--- EXERCISE INPUTS Enclosed Below ---

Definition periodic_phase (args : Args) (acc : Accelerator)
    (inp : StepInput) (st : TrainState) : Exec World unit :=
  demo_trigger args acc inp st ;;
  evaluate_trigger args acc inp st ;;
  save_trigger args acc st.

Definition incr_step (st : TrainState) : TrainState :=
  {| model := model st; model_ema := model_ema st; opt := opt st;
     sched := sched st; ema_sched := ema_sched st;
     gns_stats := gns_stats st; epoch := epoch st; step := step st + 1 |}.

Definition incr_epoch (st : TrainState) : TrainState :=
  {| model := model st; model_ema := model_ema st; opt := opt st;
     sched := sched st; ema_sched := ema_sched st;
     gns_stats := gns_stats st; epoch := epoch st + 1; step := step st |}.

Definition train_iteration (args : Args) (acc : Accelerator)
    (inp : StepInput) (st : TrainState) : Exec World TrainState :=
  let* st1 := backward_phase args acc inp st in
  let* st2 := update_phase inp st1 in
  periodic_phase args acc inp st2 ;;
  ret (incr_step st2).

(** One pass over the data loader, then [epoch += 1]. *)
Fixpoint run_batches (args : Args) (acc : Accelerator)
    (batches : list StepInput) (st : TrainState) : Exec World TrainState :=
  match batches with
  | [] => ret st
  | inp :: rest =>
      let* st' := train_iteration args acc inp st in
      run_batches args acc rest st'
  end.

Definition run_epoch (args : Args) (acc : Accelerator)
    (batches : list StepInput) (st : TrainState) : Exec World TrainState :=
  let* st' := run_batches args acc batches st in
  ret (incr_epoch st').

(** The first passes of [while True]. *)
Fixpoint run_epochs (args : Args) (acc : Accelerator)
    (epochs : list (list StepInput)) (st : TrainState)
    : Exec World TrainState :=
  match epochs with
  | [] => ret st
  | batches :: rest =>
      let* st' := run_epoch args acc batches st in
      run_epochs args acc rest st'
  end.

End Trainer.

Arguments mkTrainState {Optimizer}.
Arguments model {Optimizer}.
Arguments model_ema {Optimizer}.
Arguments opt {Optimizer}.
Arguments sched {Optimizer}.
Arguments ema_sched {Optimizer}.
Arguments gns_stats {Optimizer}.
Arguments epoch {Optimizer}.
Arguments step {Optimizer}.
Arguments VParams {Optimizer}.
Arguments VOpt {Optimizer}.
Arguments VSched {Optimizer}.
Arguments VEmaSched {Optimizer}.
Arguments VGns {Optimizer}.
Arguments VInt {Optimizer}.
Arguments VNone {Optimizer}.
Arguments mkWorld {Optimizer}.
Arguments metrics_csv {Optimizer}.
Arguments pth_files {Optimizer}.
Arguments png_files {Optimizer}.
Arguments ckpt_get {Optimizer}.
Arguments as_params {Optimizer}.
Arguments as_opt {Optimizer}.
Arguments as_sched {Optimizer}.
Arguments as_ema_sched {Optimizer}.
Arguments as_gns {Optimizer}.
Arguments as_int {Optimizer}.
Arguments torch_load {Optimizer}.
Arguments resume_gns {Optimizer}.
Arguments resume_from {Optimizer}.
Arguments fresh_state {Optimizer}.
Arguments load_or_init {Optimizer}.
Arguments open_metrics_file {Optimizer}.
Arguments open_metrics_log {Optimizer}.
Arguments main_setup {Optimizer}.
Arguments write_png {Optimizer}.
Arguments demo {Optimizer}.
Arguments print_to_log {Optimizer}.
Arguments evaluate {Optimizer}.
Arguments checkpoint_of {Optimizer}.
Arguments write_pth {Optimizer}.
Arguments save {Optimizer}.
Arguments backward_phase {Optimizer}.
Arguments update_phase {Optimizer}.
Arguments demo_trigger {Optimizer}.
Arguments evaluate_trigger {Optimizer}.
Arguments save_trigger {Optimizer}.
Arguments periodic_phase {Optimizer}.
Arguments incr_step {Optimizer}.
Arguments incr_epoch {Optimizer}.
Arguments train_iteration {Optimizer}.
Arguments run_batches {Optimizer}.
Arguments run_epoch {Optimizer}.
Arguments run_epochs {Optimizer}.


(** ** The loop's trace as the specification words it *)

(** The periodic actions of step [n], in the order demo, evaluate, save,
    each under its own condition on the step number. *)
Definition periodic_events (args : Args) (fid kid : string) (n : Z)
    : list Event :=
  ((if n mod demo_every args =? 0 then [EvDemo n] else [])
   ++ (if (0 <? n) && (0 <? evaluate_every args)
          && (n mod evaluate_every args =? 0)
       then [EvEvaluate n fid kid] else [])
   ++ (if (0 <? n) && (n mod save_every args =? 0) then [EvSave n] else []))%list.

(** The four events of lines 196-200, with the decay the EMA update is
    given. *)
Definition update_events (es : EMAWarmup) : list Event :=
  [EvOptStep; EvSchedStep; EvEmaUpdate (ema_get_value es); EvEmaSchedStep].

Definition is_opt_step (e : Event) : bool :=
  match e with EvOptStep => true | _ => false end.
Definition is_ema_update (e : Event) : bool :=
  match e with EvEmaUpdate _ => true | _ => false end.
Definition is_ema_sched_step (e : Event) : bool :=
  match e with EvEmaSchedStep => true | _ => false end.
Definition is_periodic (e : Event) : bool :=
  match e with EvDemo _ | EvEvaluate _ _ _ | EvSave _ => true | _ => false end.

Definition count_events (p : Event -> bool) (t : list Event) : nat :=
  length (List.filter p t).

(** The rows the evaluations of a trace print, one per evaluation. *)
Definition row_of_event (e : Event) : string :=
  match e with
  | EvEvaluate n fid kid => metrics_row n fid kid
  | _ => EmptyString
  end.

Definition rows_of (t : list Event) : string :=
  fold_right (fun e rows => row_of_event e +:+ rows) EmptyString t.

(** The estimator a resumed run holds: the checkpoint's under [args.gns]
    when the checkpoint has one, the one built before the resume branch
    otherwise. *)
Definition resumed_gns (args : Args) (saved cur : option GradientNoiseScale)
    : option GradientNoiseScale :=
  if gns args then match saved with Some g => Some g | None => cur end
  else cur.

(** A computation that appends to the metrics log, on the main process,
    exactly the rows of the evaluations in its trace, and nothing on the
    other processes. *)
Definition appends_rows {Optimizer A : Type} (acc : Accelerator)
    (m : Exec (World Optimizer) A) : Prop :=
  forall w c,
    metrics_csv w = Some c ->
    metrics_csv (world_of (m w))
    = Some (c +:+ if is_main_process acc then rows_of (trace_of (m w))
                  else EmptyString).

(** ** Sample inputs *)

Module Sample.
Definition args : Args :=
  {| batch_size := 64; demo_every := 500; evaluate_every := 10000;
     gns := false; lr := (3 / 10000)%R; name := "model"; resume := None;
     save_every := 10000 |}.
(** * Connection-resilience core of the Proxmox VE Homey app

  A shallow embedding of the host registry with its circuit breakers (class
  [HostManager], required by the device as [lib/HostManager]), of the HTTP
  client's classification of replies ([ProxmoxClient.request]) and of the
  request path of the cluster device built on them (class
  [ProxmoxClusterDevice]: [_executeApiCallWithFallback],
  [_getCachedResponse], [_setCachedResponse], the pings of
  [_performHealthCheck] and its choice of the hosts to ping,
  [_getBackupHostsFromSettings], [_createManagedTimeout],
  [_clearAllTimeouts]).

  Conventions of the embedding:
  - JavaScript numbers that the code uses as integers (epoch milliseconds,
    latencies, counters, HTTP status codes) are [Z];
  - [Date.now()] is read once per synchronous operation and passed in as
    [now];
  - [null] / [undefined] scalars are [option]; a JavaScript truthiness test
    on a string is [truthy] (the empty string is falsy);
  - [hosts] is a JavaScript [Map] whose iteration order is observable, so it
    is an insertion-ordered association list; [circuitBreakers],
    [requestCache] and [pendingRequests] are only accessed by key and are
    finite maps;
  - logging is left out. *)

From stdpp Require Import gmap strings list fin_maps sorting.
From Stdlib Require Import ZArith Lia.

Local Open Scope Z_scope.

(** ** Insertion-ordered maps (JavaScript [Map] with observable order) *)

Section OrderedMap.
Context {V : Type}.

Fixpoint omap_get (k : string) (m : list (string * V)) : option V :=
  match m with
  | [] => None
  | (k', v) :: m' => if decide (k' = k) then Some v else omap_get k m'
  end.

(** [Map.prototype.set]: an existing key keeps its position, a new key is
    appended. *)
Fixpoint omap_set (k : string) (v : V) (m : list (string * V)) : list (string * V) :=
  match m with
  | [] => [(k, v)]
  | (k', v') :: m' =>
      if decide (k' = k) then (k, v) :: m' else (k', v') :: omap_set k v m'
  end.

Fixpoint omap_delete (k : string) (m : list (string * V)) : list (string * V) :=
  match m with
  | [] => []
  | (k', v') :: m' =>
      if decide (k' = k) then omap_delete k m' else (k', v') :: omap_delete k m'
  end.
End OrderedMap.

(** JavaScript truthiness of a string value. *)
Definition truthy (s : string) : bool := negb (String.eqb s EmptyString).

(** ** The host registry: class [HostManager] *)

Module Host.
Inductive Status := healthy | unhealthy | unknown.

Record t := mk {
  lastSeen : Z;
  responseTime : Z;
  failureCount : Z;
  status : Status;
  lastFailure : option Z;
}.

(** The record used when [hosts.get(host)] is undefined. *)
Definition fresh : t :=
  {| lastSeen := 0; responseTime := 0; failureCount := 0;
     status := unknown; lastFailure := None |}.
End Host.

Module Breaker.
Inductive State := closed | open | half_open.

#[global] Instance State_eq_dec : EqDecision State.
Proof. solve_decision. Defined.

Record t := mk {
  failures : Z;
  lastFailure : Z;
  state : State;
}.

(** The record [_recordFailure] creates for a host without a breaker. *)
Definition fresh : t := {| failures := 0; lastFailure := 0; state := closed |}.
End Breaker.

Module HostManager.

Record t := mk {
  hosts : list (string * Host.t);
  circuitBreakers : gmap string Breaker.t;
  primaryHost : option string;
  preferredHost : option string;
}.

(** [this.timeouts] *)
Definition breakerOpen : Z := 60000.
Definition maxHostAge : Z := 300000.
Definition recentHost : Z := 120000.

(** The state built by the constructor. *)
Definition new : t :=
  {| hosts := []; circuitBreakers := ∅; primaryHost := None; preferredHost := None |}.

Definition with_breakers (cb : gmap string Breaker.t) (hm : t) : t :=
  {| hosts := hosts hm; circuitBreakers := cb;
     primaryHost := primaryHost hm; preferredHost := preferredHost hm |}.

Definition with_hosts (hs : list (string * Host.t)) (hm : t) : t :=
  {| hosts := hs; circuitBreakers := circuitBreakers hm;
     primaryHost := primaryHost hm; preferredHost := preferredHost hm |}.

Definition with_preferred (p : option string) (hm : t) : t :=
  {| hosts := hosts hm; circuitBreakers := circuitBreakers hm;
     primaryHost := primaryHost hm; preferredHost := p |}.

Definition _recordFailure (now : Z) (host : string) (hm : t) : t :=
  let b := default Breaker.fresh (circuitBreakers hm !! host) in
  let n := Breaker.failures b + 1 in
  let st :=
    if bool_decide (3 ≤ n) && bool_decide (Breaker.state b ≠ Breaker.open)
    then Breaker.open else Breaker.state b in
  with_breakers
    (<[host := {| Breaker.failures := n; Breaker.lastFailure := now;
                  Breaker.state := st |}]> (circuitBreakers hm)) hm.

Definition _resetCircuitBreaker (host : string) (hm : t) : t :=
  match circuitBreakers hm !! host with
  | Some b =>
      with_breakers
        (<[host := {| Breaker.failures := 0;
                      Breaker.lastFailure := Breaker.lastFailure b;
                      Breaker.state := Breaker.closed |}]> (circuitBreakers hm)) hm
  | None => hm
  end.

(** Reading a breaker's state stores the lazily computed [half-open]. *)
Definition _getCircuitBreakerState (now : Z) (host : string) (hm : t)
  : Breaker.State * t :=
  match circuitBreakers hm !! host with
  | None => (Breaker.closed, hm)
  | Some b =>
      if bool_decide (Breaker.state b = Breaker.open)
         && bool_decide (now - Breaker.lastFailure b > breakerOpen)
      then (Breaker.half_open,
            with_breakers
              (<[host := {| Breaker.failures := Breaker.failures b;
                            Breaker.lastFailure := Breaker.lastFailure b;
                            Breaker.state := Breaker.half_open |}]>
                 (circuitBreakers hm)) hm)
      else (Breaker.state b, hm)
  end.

--- End of Enclosed EXERCISE INPUTS ---
--- EXERCISE INPUTS Enclosed Below ---

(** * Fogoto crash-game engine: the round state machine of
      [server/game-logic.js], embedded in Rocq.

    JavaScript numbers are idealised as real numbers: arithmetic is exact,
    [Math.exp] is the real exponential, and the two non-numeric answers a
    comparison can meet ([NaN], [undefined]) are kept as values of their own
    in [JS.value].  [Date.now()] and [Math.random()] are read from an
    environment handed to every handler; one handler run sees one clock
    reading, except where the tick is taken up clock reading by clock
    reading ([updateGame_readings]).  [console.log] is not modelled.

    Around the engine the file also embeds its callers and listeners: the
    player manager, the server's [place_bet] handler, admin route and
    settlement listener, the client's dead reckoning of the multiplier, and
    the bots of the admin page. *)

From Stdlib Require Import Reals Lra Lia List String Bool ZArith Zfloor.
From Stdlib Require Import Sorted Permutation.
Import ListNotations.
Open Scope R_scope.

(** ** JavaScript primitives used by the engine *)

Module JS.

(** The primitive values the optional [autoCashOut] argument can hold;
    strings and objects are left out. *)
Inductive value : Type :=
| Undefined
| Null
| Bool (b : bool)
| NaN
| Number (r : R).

--- End of Enclosed EXERCISE INPUTS ---

**WHAT TO DO**: Pull out the lines above in which the word "strings" appears.

**OUTPUT FOR THIS TASK**:
From stdpp Require Import gmap strings list fin_maps sorting.
    strings and objects are left out. *)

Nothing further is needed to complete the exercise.